Unfortunately, too many students DO NOT DO THIS. They pick a topic they feel they know ALL about and proceed to "preach" (literally) to me in their OVERLY personalized pieces without citing any sources. CHECK THAT! They actually include one citation if I am lucky. To guess what?
THE BIBLE.
I know I know. It is a source of infinite knowledge and wisdom and....well...sorry to say, blah blah blah. THIS IS NOT a Bible study course. This is not a Christianity course. It is not even a world religions course. It is a PHILOSOPHY COURSE in which they should be demonstrating their new found knowledge on the topic of...you guessed it! PHILOSOPHY.
I dread this topic-picking assignment because most students pick the hardest topic to do and never do it justice. There are so many interesting topics, but too many students feel "oh, I know ALL ABOUT THIS" and then fail to recognize the purpose of the assignment---or the numerous, VERY visible and spelled-out, REQUIREMENTS.
I get that many are very good Christians who feel compelled to share this knowledge with me or anyone else, but when did school become the place for that? When did requirements become optional? When did students start writing EVERYTHING in first person and talking to me like a buddy they are emailing? Since when did "research" become reciting memorized passages from the bible to back up your own ideas?
This is tough for me in some ways because I GET where they are coming from (in their personal lives and experiences and their obvious conviction for their religion), but I am also an educator. I am there to do a job and disregard for MY purpose and clear instructions PISSES ME OFF!
I bitch about this every time I teach these courses and my husband gets an earful, so I thought I would take my annoyance elsewhere for a change!
There. I feel better. :)
1 comment:
So, um, do your students know that they can't just reference the Bible, or the Koran, or whatever faith text they identify with?

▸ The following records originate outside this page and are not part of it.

Lemma ListInstances_elem w i :
  In i (ListInstances w).1.1 <-> exists k, stored w k = Some i.
Proof.
  unfold ListInstances, loadData, bind, ret, stored, empty_StorageRecord.
  destruct (file (storage w)) as [| | |data]; cbn [fst snd Instances];
    try (rewrite ?map_to_list_empty; cbn; split; [tauto | intros [? ?]; discriminate]).
  rewrite in_map_iff. split.
  - intros ([k r] & <- & Hin).
    apply list_elem_of_In, elem_of_map_to_list in Hin.
    exists k. rewrite Hin. reflexivity.
  - intros [k Hk]. destruct (Instances data !! k) as [r|] eqn:Hl; [|discriminate].
    injection Hk as <-. exists (k, r). split; [reflexivity|].
    apply list_elem_of_In, elem_of_map_to_list. exact Hl.
Qed.

(** X6: [ListInstances] lists the store: an instance is in the list
    exactly when it is stored under some id, and in a store that keeps
    its records under their ids no id is listed twice. *)
Theorem ListInstances_lists_the_store w :
  keyed w ->
  (forall i, In i (ListInstances w).1.1 <-> exists k, stored w k = Some i) /\
  NoDup (map ID (ListInstances w).1.1).
Proof.
  intros Hk. split; [apply ListInstances_elem|].
  unfold keyed, stored in Hk.
  unfold ListInstances, loadData, bind, ret, empty_StorageRecord.
  destruct (file (storage w)) as [| | |data]; cbn [fst snd Instances];
    try (rewrite ?map_to_list_empty; constructor).
  rewrite map_map.
  rewrite (map_ext_in _ fst).
  - apply (NoDup_fst_map_to_list (Instances data)).
  - intros [k r] Hin. apply list_elem_of_In, elem_of_map_to_list in Hin.
    cbn. apply Hk. rewrite Hin. reflexivity.
Qed.

Lemma range_expired_frozen l w now :
  during w (eq now) ->
  range_expired l w =
    (List.filter (fun i => bool_decide (ExpiresAt i < now)) l,
     set_ticks (ticks w + length l) w).
Proof.
  revert w. induction l as [|i l IH]; intros w Hd.
  - cbn. unfold ret. rewrite Nat.add_0_r. destruct w; reflexivity.
  - cbn [range_expired List.filter length]. unfold IsExpired.
    rewrite !bind_unfold. unfold ret at 2. cbn [fst snd time_Now].
    rewrite IH.
    + unfold After. rewrite <- (Hd (ticks w)) by lia.
      unfold bind, ret, set_ticks. cbn.
      replace (S (ticks w + length l))%nat with (ticks w + S (length l))%nat by lia.
      destruct (bool_decide (ExpiresAt i < now)); reflexivity.
    + intros n Hn. apply Hd. cbn in Hn. lia.
Qed.

Lemma GetExpiredInstances_frozen_eq w now :
  during w (eq now) ->
  (GetExpiredInstances w).1 =
    (List.filter (fun i => bool_decide (ExpiresAt i < now)) (ListInstances w).1.1,
     NoError) /\
  storage (GetExpiredInstances w).2 = storage w /\
  calls (GetExpiredInstances w).2 = calls w.
Proof.
  intros Hd. unfold GetExpiredInstances, ListInstances, loadData.
  rewrite !bind_unfold.
  destruct (file (storage w)) as [| | |data]; cbn [fst snd].
  - rewrite bind_unfold, (range_expired_frozen _ w now Hd). unfold ret. cbn. auto.
  - unfold ret; cbn; auto.
  - unfold ret; cbn; auto.
  - rewrite bind_unfold, (range_expired_frozen _ w now Hd). unfold ret. cbn. auto.
Qed.

(** X7: [GetExpiredInstances], on a file that is missing, unreadable,
    undecodable or decodes with no record and no instance null, returns
    a nil error and writes nothing.  While the clock reads [now], the instances it
    returns are, up to their order (which Go chooses anew at every
    range over the map), the instances [ListInstances] returns whose
    expiresAt is strictly before [now]: an instance that expires
    exactly now is not among them. *)
Theorem GetExpiredInstances_frozen w now :
  during w (eq now) ->
  (exists instances,
     ListInstances_ptr (with_pointers (file (storage w))) =
       Returns (instances, NoError) /\
     instances ≡ₚ map Some (ListInstances w).1.1) /\
  (GetExpiredInstances w).1.2 = NoError /\
  (GetExpiredInstances w).1.1 ≡ₚ
    List.filter (fun i => bool_decide (ExpiresAt i < now)) (ListInstances w).1.1 /\
  Forall (fun i => ExpiresAt i < now) (GetExpiredInstances w).1.1 /\
  storage (GetExpiredInstances w).2 = storage w /\
  calls (GetExpiredInstances w).2 = calls w.
Proof.
  intros Hd. split; [apply ListInstances_ptr_of_world|].
  destruct (GetExpiredInstances_frozen_eq w now Hd) as (He & Hs & Hc).
  rewrite He. cbn [fst snd]. split; [reflexivity|]. split; [reflexivity|].
  split; [|split; assumption].
  apply Forall_forall. intros i Hi. apply list_elem_of_In, filter_In in Hi.
  destruct Hi as [_ Hi]. apply bool_decide_eq_true in Hi. exact Hi.
Qed.

(** X8: the three operations that write the file keep every record
    under its own id. *)
Theorem store_writes_keep_keyed i k w :
  keyed w ->
  keyed (SaveInstance i w).2 /\
  keyed (UpdateInstance i w).2 /\
  keyed (DeleteInstance k w).2.
Proof.
  intros Hk. split; [|split]; intros j x.
  - rewrite SaveInstance_stored.
    destruct (writable (storage w)); cbn [andb]; [|apply Hk].
    case_bool_decide; [|apply Hk]. congruence.
  - rewrite UpdateInstance_stored.
    destruct (writable (storage w)); cbn [andb]; [|apply Hk].
    case_bool_decide; cbn [andb]; [|apply Hk].
    case_bool_decide; [|apply Hk]. congruence.
  - rewrite DeleteInstance_stored.
    destruct (writable (storage w)); cbn [andb]; [|apply Hk].
    case_bool_decide; [discriminate | apply Hk].
Qed.

(** *** The methods of an instance *)

(** X9: an instance is never both ready and in need of an address; a
    running instance is ready exactly when it needs no address. *)
Theorem IsReady_excludes_NeedsIPUpdate i :
  IsReady i && NeedsIPUpdate i = false /\
  IsReady i = streq (State i) "running" && negb (NeedsIPUpdate i).
Proof.
  unfold IsReady, NeedsIPUpdate.
  destruct (streq (State i) "running"), (streq (State i) "pending"),
    (streq (PublicIP i) ""); split; reflexivity.
Qed.

(** X10: the SSH command is empty exactly when the connection string
    is, and otherwise it is the connection string after the fixed
    prefix [ssh -i ~/.ssh/id_rsa]. *)
Theorem GetSSHCommand_of_connection_string i :
  GetSSHCommand i =
    if streq (GetConnectionString i) "" then ""
    else "ssh -i ~/.ssh/id_rsa " +:+ GetConnectionString i.
Proof.
  unfold GetSSHCommand, GetConnectionString, streq.
  destruct (negb (bool_decide (PublicIP i = ""))); cbn [andb]; [|reflexivity].
  case_bool_decide as Hu; cbn [negb]; [reflexivity|].
  rewrite bool_decide_eq_false_2; [reflexivity|].
  destruct (Username i); [congruence | discriminate].
Qed.

(** *** The reconciliation pass and the store *)




Lemma same_lease_sym a b : same_lease a b -> same_lease b a.
Proof. unfold same_lease. intuition congruence. Qed.












(** *** The calls of an evaluation and of a pass *)

Lemma issued_terminal i w : terminal i = true -> issued i w = [].
Proof.
  intros Ht. apply issued_app. rewrite (processInstance_terminal i w Ht).
  cbn. rewrite app_nil_r. reflexivity.
Qed.

Lemma issued_cases i w :
  issued i w = [] \/
  issued i w = [CallGetInstanceStatus (ID i)] \/
  exists status p' n,
    (ticks w <= n)%nat /\ terminal i = false /\
    GetInstanceStatus (ID i) (provider w) = (Ok status, p') /\
    issued i w =
      CallGetInstanceStatus (ID i) :: sync_calls status i ++
      act_calls status (after_sync status i) p' (clock w n) (clock w (S n)).
Proof.
  destruct (terminal i) eqn:Ht; [left; apply issued_terminal, Ht|]. right.
  destruct (GetInstanceStatus (ID i) (provider w)) as [[status|e] p'] eqn:Hq.
  - right. destruct (processInstance_issued i w status p' Ht Hq) as (n & Hn & Hi).
    exists status, p', n. auto.
  - left. apply issued_app.
    rewrite (processInstance_query_fails i w e p' Ht Hq). reflexivity.
Qed.

Lemma ID_after_sync status i : ID (after_sync status i) = ID i.
Proof. unfold after_sync. destruct (negb _); reflexivity. Qed.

I think that the death of libraries is one of the reasons why you see a new generation that doesn't know how to cite, how to research, or how to write in anything but 1st person. Oh, and I blame technology too; that these kids grow up using email and chat and phone text means that they no longer learn how to write formally, and spell without relying on a spell-checker.
I feel for ya girl. I wouldn't want to be the one reading their philosophy papers. Even *I* (and you know how I get about my faith) cited multiple other sources when I wrote papers for my philosophy courses. No reason why religion has to preclude the use of their brains; in fact, a good solid thesis is made that much more convincing when many texts are referenced.
But you know this generation - they only know how to Google. Many have never even seen an encyclopedia, much less opened one.